See `net.Server` for more information.


### server.close()

Stops the server from accepting new connections. This function is
asynchronous, the server is finally closed when the server emits a `'close'`
event.

### server.address()

Returns the bound address and port of the server as reported by the operating
system.
See [net.Server.address()](net.html#server.address) for more information.

### server.addContext(hostname, credentials)

Add secure context that will be used if client request's SNI hostname is
matching passed `hostname` (wildcards can be used). `credentials` can contain
`key`, `cert` and `ca`.

### server.maxConnections

Set this property to reject connections when the server's connection count
gets high.

### server.connections

The number of concurrent connections on the server.


## Class: tls.CleartextStream

This is a stream on top of the *Encrypted* stream that makes it possible to
read/write an encrypted data as a cleartext data.

This instance implements a duplex [Stream](stream.html) interfaces.
It has all the common stream methods and events.

A ClearTextStream is the `clear` member of a SecurePair object.

### Event: 'secureConnect'

This event is emitted after a new connection has been successfully handshaked. 
The listener will be called no matter if the server's certificate was
authorized or not. It is up to the user to test `cleartextStream.authorized`
to see if the server certificate was signed by one of the specified CAs.
If `cleartextStream.authorized === false` then the error can be found in
`cleartextStream.authorizationError`. Also if NPN was used - you can check
`cleartextStream.npnProtocol` for negotiated protocol.

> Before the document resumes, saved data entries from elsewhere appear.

(* ===== verification/Packager.v ===== *)
(** * Packager: the codec contract

    Package [packager] is called by the client at four types: it encodes the
    request envelope and the generically decoded return value, and it
    decodes the response envelope and the caller's result target.  The
    contract is the class [Codec]; what a codec must satisfy for the
    client to be correct is the class [CodecLaws].  The codec is
    selected by the name passed with every operation.

    [RefCodec] is a small self-delimiting binary codec that satisfies the
    laws.  It stands for the real codecs (which are not part of the
    sources) wherever a theorem is applied to concrete inputs. *)

From S2P Require Import Prelude Wire Yar.

(** ** The contract *)

(** An operation of the codec fails with an error message ([inl]) or
    succeeds ([inr]). *)
Abbreviation codec_result A := (string + A)%type.

Class Codec : Type := {
  (** what a caller can pass as the result target: its concrete shape *)
  Target : Type;
  (** [Pack(name, v)] at an arbitrary value *)
  Pack : list byte → value → codec_result (list byte);
  (** [Pack(name, r)] at [*yar.Request] *)
  PackRequest : list byte → Request → codec_result (list byte);
  (** [Unpack(name, data, &response)] at [*yar.Response] *)
  UnpackResponse : list byte → list byte → codec_result Response;
  (** [Unpack(name, data, ret)] at the caller's target: the value stored *)
  Unpack : list byte → list byte → Target → codec_result value;
}.

(** [fits t v]: the value [v] has the shape the target [t] expects. *)
Class CodecLaws (P : Codec) (fits : Target → value → Prop) : Prop := {
  (** decoding into a target what was encoded from a value of its shape
      gives the value back *)
  unpack_pack name v bs t :
    Pack name v = inr bs → fits t v → Unpack name bs t = inr v;
  (** a decode only ever stores values of the target's shape *)
  unpack_fits name bs t v : Unpack name bs t = inr v → fits t v;
}.

(** ** A reference codec *)

Module RefCodec.

(** Shapes of result targets: the static type behind the pointer. *)
Inductive gotype : Type :=
| TAny
| TBool
| TInt
| TString
| TSlice (t : gotype).

Fixpoint accepts (t : gotype) (v : value) : bool :=
  match t, v with
  | TAny, _ => true
  | TBool, VBool _ => true
  | TInt, VInt _ => true
  | TString, VStr _ => true
  | TSlice t', VList l => forallb (accepts t') l
  | _, _ => false
  end.

(** Natural numbers in unary, terminated by a zero byte. *)
Definition enc_nat (n : nat) : list byte := replicate n x01 ++ [x00].

Fixpoint dec_nat (bs : list byte) : option (nat * list byte) :=
  match bs with
  | [] => None
  | b :: rest =>
      if decide (b = x00) then Some (O, rest)
      else if decide (b = x01) then
        match dec_nat rest with
        | Some (n, rest') => Some (S n, rest')
        | None => None
        end
      else None
  end.

(** Integers: a sign byte and the magnitude. *)
Definition enc_Z (z : Z) : list byte :=
  (if decide (z < 0) then x01 else x00) :: enc_nat (Z.abs_nat z).

Definition dec_Z (bs : list byte) : option (Z * list byte) :=
  match bs with
  | [] => None
  | s :: rest =>
      match dec_nat rest with
      | Some (n, rest') =>
          if decide (s = x00) then Some (Z.of_nat n, rest')
          else if decide (s = x01 ∧ n ≠ O) then Some (- Z.of_nat n, rest')
          else None
      | None => None
      end
  end.

(** Byte strings: the length, then the bytes. *)
Definition enc_bytes (b : list byte) : list byte := enc_nat (length b) ++ b.

Definition dec_bytes (bs : list byte) : option (list byte * list byte) :=
  match dec_nat bs with
  | Some (n, rest) =>
      if decide (n ≤ length rest)%nat then Some (take n rest, drop n rest)
      else None
  | None => None
  end.

(** Values: a tag byte, then the payload; a list carries its length. *)
Fixpoint enc_value (v : value) : list byte :=
  match v with
  | VNil => [x00]
  | VBool b => [x01; if b then x01 else x00]
  | VInt z => x02 :: enc_Z z
  | VStr s => x03 :: enc_bytes (bytes_of_string s)
  | VList l => x04 :: enc_nat (length l) ++ foldr (λ x acc, enc_value x ++ acc) [] l
  end.

(** [n] items read one after the other with [f]. *)
Fixpoint dec_items {A} (f : list byte → option (A * list byte)) (n : nat)
    (bs : list byte) : option (list A * list byte) :=
  match n with
  | O => Some ([], bs)
  | S n' =>
      match f bs with
      | Some (x, rest) =>
          match dec_items f n' rest with
          | Some (xs, rest') => Some (x :: xs, rest')
          | None => None
          end
      | None => None
      end
  end.

(** The fuel bounds the nesting depth of lists. *)
Fixpoint dec_value (fuel : nat) (bs : list byte) : option (value * list byte) :=
  match fuel with
  | O => None
  | S fuel' =>
      match bs with
      | [] => None
      | tag :: rest =>
          if decide (tag = x00) then Some (VNil, rest)
          else if decide (tag = x01) then
            match rest with
            | b :: rest' =>
                if decide (b = x00) then Some (VBool false, rest')
                else if decide (b = x01) then Some (VBool true, rest')
                else None
            | [] => None
            end
          else if decide (tag = x02) then
            match dec_Z rest with
            | Some (z, rest') => Some (VInt z, rest')
            | None => None
            end
          else if decide (tag = x03) then
            match dec_bytes rest with
            | Some (b, rest') => Some (VStr (string_of_bytes b), rest')
            | None => None
            end
          else if decide (tag = x04) then
            match dec_nat rest with
            | Some (n, rest') =>
                match dec_items (dec_value fuel') n rest' with
                | Some (l, rest'') => Some (VList l, rest'')
                | None => None
                end
            | None => None
            end
          else None
      end
  end.

(** Nesting depth of a value. *)
Fixpoint depth (v : value) : nat :=
  match v with
  | VList l => S (foldr (λ x acc, Nat.max (depth x) acc) O l)
  | _ => 1
  end.

(** Whole-buffer decoding: the input is one value and nothing else. *)
Definition decode_value (bs : list byte) : codec_result value :=
  match dec_value (S (length bs)) bs with
  | Some (v, []) => inr v
  | Some (_, _ :: _) => inl "trailing bytes"
  | None => inl "malformed value"
  end.

(** The request envelope: id, method, parameters. *)
Definition params_value (p : option (list value)) : value :=
  match p with
  | Some l => VList l
  | None => VNil
  end.

Definition enc_request (r : Request) : list byte :=
  enc_Z (Id r) ++ enc_bytes (bytes_of_string (Method r))
  ++ enc_value (params_value (Params r)).

Definition dec_request (bs : list byte) : codec_result (Z * string * value) :=
  match dec_Z bs with
  | Some (id, r1) =>
      match dec_bytes r1 with
      | Some (m, r2) =>
          match decode_value r2 with
          | inr p => inr (id, string_of_bytes m, p)
          | inl e => inl e
          end
      | None => inl "malformed method"
      end
  | None => inl "malformed id"
  end.

(** The response envelope: id, status, error message, return value. *)
Definition enc_response (r : Response) : list byte :=
  enc_Z (RespId r) ++ enc_Z (Status r)
  ++ enc_bytes (bytes_of_string (RespError r)) ++ enc_value (Retval r).

Definition dec_response (bs : list byte) : codec_result Response :=
  match dec_Z bs with
  | Some (id, r1) =>
      match dec_Z r1 with
      | Some (st, r2) =>
          match dec_bytes r2 with
          | Some (e, r3) =>
              match decode_value r3 with
              | inr v => inr (mkResponse id st (string_of_bytes e) v)
              | inl e => inl e
              end
          | None => inl "malformed error message"
          end
      | None => inl "malformed status"
      end
  | None => inl "malformed id"
  end.

(** The registry: the codec answers to one name. *)
Definition codec_name : list byte := bytes_of_string "refcodec".

Definition known (name : list byte) : bool := bool_decide (name = codec_name).

Definition unsupported : string := "unsupported packager".

Definition with_codec {A} (name : list byte) (k : codec_result A) : codec_result A :=
  if known name then k else inl unsupported.

Definition unpack_into (bs : list byte) (t : gotype) : codec_result value :=
  match decode_value bs with
  | inr v => if accepts t v then inr v else inl "cannot decode into target"
  | inl e => inl e
  end.

#[export] Instance codec : Codec := {|
  Target := gotype;
  Pack name v := with_codec name (inr (enc_value v));
  PackRequest name r := with_codec name (inr (enc_request r));
  UnpackResponse name bs := with_codec name (dec_response bs);
  Unpack name bs t := with_codec name (unpack_into bs t);
|}.

End RefCodec.

(** * Lemmas on the reference codec *)

Module RefCodecFacts.
Import RefCodec.

Lemma dec_enc_nat n rest : dec_nat (enc_nat n ++ rest) = Some (n, rest).
Proof.
  unfold enc_nat. induction n as [|n IH]; cbn; [done|].
  by rewrite IH.
Qed.

Lemma dec_enc_Z z rest : dec_Z (enc_Z z ++ rest) = Some (z, rest).
Proof.
  unfold enc_Z, dec_Z. cbn [app]. rewrite dec_enc_nat.
  destruct (decide (z < 0)) as [Hz|Hz].
  - rewrite decide_False by done. rewrite decide_True by (split; [done|lia]).
    do 2 f_equal. lia.
  - rewrite decide_True by done. do 2 f_equal. lia.
Qed.

Lemma dec_enc_bytes b rest : dec_bytes (enc_bytes b ++ rest) = Some (b, rest).
Proof.
  unfold enc_bytes, dec_bytes. rewrite <-app_assoc, dec_enc_nat.
  rewrite decide_True by (rewrite length_app; lia).
  by rewrite take_app_length, drop_app_length.
Qed.

Lemma dec_items_enc {A} (f : list byte → option (A * list byte))
    (enc : A → list byte) (l : list A) rest :
  Forall (λ x, ∀ r, f (enc x ++ r) = Some (x, r)) l →
  dec_items f (length l) (foldr (λ x acc, enc x ++ acc) [] l ++ rest)
  = Some (l, rest).
Proof.
  induction 1 as [|x l Hx _ IH]; cbn; [done|].
  by rewrite <-app_assoc, Hx, IH.
Qed.

Lemma depth_elem v l : v ∈ l → (depth v < depth (VList l))%nat.
Proof.
  cbn. induction 1 as [x l | x y l _ IH]; cbn; lia.
Qed.

(** With fuel for the nesting depth, decoding inverts encoding. *)
Lemma dec_enc_value v : ∀ fuel rest,
  (depth v ≤ fuel)%nat → dec_value fuel (enc_value v ++ rest) = Some (v, rest).
Proof.
  induction v as [| b | z | s | l IH] using value_ind'; intros [|fuel] rest Hd;
    cbn in Hd; try lia; cbn [enc_value dec_value app].
  - done.
  - by destruct b.
  - rewrite decide_False, decide_False, decide_True by done.
    by rewrite dec_enc_Z.
  - rewrite decide_False, decide_False, decide_False, decide_True by done.
    rewrite dec_enc_bytes. by rewrite string_of_bytes_of_string.
  - rewrite decide_False, decide_False, decide_False, decide_False,
      decide_True by done.
    rewrite <-app_assoc, dec_enc_nat.
    rewrite (dec_items_enc _ enc_value); [done|].
    apply Forall_forall. intros x Hx r.
    rewrite Forall_forall in IH. apply IH; [done|].
    pose proof (depth_elem x l Hx) as Hlt. cbn in Hlt. lia.
Qed.

Lemma depth_le_length v : (depth v ≤ length (enc_value v))%nat.
Proof.
  induction v as [| b | z | s | l IH] using value_ind';
    cbn [depth enc_value length]; try lia.
  rewrite length_app. apply le_n_S.
  enough (foldr (λ x acc, Nat.max (depth x) acc) O l
          ≤ length (foldr (λ x acc, enc_value x ++ acc) [] l))%nat by lia.
  induction IH as [|x l Hx _ IHl]; cbn [foldr length]; [lia|].
  rewrite length_app. lia.
Qed.

Lemma decode_enc_value v : decode_value (enc_value v) = inr v.
Proof.
  unfold decode_value.
  rewrite <-(app_nil_r (enc_value v)) at 2.
  rewrite dec_enc_value; [done|].
  pose proof (depth_le_length v). lia.
Qed.

Lemma dec_enc_response r : dec_response (enc_response r) = inr r.
Proof.
  unfold dec_response, enc_response.
  rewrite !dec_enc_Z, dec_enc_bytes, decode_enc_value, string_of_bytes_of_string.
  by destruct r.
Qed.

Lemma dec_enc_request r :
  dec_request (enc_request r) = inr (Id r, Method r, params_value (Params r)).
Proof.
  unfold dec_request, enc_request.
  by rewrite dec_enc_Z, dec_enc_bytes, decode_enc_value, string_of_bytes_of_string.
Qed.

Lemma known_codec_name : known codec_name = true.
Proof. done. Qed.

(** The operations of the instance under a known and under an unknown
    name. *)
Lemma UnpackResponse_enc name resp :
  known name = true → UnpackResponse name (enc_response resp) = inr resp.
Proof.
  intros Hk. cbn [UnpackResponse codec]. unfold with_codec.
  by rewrite Hk, dec_enc_response.
Qed.

Lemma Pack_known name v : known name = true → Pack name v = inr (enc_value v).
Proof. intros Hk. cbn [Pack codec]. unfold with_codec. by rewrite Hk. Qed.

Lemma PackRequest_known name r :
  known name = true → PackRequest name r = inr (enc_request r).
Proof. intros Hk. cbn [PackRequest codec]. unfold with_codec. by rewrite Hk. Qed.

Lemma UnpackResponse_unknown name bs :
  known name = false → UnpackResponse name bs = inl unsupported.
Proof. intros Hk. cbn [UnpackResponse codec]. unfold with_codec. by rewrite Hk. Qed.

(** The reference codec satisfies the contract. *)
#[export] Instance codec_laws :
  CodecLaws codec (λ t v, accepts t v = true).
Proof.
  split.
  - intros name v bs t. cbn. unfold with_codec, unpack_into.
    destruct (known name); [|done]. intros [= <-] Hfit.
    by rewrite decode_enc_value, Hfit.
  - intros name bs t v. cbn. unfold with_codec, unpack_into.
    destruct (known name); [|done].
    destruct (decode_value bs) as [e|v']; [done|].
    destruct (accepts t v') eqn:Hacc; [|done]. by intros [= <-].
Qed.

End RefCodecFacts.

### cleartextStream.authorized

A boolean that is `true` if the peer certificate was signed by one of the
specified CAs, otherwise `false`

### cleartextStream.authorizationError

The reason why the peer's certificate has not been verified. This property
becomes available only when `cleartextStream.authorized === false`.

### cleartextStream.getPeerCertificate()

Returns an object representing the peer's certificate. The returned object has
some properties corresponding to the field of the certificate.

Example:

    { subject: 
       { C: 'UK',
         ST: 'Acknack Ltd',
         L: 'Rhys Jones',
         O: 'node.js',
         OU: 'Test TLS Certificate',
         CN: 'localhost' },
      issuer: 
       { C: 'UK',
         ST: 'Acknack Ltd',
         L: 'Rhys Jones',
         O: 'node.js',
         OU: 'Test TLS Certificate',
         CN: 'localhost' },
      valid_from: 'Nov 11 09:52:22 2009 GMT',
      valid_to: 'Nov  6 09:52:22 2029 GMT',
      fingerprint: '2A:7A:C2:DD:E5:F9:CC:53:72:35:99:7A:02:5A:71:38:52:EC:8A:DF' }

If the peer does not provide a certificate, it returns `null` or an empty
object.

### cleartextStream.address()

Returns the bound address and port of the underlying socket as reported by the
operating system. Returns an object with two properties, e.g.
`{"address":"192.168.57.1", "port":62053}`

### cleartextStream.remoteAddress

The string representation of the remote IP address. For example,
`'74.125.127.100'` or `'2001:4860:a005::68'`.

### cleartextStream.remotePort

The numeric representation of the remote port. For example, `443`.